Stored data
[Start of section]
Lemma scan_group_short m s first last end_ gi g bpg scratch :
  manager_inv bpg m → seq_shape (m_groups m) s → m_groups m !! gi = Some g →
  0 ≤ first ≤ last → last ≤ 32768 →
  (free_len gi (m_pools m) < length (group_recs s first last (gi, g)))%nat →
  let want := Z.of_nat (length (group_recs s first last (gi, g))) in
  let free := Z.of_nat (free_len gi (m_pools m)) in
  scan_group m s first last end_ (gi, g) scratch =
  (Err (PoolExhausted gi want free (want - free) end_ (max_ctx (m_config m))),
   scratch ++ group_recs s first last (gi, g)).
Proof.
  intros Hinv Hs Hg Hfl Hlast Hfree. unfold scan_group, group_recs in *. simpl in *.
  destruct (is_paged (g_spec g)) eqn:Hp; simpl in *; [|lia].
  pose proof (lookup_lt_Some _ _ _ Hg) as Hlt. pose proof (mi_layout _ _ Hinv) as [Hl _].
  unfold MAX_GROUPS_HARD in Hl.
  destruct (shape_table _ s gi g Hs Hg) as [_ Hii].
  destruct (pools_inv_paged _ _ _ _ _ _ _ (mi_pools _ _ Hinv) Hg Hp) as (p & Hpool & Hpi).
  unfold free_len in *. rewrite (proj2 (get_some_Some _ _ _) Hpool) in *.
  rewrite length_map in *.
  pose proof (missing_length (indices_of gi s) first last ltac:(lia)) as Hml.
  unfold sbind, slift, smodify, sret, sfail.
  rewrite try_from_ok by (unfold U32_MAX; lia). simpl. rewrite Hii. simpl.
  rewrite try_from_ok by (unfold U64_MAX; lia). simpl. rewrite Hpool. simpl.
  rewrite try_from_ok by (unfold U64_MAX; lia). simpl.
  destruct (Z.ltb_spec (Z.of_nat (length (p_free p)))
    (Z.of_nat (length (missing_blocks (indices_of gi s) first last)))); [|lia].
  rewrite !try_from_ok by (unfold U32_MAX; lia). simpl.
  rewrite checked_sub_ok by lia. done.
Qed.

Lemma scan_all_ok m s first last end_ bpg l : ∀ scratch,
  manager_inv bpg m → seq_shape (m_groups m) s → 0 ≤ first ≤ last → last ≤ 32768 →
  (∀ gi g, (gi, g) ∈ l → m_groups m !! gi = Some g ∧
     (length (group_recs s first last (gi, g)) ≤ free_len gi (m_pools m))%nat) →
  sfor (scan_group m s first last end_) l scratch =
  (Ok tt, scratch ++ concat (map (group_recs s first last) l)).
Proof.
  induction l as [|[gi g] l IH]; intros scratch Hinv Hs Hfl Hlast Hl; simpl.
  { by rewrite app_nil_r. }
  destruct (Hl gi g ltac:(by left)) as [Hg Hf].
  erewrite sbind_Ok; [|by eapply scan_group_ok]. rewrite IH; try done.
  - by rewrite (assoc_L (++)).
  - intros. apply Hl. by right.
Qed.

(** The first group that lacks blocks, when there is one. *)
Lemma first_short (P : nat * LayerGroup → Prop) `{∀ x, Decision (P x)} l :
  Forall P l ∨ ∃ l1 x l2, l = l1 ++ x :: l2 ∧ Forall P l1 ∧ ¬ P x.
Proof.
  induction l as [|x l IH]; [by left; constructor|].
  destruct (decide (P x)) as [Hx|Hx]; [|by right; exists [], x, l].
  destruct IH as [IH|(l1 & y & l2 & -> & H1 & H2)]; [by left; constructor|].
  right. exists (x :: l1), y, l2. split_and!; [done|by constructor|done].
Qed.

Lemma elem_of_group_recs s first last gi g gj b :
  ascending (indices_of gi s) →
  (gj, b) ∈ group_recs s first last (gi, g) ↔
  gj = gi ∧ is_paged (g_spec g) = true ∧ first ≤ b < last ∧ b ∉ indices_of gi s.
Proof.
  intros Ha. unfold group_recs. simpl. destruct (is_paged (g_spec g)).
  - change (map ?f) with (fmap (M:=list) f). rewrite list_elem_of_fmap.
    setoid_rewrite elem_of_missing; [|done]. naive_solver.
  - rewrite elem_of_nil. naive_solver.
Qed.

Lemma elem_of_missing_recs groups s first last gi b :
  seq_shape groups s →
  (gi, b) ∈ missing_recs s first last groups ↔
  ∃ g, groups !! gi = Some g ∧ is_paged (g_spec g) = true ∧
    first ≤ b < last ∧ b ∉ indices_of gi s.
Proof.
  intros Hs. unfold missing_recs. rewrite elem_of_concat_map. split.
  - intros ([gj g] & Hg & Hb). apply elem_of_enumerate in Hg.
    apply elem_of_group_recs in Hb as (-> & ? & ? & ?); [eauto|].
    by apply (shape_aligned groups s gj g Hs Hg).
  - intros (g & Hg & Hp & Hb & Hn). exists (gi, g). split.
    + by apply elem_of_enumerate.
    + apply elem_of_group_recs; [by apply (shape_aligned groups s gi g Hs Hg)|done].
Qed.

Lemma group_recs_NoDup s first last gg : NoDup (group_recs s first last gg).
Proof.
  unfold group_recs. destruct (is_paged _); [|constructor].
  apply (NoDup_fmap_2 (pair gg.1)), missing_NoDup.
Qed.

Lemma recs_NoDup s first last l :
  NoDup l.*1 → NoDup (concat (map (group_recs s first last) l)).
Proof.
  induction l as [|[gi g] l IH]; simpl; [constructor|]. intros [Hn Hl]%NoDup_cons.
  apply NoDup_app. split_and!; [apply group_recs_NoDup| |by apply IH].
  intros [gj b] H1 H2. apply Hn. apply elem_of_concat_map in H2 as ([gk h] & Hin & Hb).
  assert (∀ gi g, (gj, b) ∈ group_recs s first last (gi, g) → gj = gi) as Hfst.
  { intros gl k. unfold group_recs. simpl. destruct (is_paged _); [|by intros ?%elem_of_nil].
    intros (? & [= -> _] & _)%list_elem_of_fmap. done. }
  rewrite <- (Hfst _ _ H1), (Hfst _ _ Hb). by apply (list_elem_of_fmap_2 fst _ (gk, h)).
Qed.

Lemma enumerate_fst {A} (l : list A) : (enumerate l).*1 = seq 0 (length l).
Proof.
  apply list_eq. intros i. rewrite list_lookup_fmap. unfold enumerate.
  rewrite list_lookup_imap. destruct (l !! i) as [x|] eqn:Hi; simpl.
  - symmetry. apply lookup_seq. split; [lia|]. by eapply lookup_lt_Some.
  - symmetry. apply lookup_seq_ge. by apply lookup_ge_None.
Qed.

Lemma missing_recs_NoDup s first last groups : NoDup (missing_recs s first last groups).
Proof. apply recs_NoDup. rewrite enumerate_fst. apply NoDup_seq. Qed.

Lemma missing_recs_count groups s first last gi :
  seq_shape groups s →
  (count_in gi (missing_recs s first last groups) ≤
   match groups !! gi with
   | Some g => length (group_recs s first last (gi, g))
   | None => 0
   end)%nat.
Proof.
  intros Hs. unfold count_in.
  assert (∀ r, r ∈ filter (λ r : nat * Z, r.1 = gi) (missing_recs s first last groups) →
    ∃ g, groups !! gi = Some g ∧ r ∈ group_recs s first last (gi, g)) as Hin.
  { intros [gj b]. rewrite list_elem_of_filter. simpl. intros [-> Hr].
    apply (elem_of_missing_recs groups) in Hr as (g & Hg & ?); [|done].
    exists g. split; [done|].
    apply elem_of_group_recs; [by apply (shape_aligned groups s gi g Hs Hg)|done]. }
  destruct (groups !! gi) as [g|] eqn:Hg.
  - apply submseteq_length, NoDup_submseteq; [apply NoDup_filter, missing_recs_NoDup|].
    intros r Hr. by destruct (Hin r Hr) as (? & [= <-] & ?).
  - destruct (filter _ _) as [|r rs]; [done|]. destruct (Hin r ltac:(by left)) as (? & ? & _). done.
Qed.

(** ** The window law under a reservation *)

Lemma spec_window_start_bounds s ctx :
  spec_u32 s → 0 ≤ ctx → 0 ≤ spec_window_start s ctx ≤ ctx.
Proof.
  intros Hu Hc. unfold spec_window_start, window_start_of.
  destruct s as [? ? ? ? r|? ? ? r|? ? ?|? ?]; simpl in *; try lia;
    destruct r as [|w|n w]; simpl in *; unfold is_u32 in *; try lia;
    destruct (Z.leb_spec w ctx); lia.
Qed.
[End of section]
> **Action item**:
Say how many lines in the entries above contain the string "true", offering no other words.

> **Exercise answer**:
2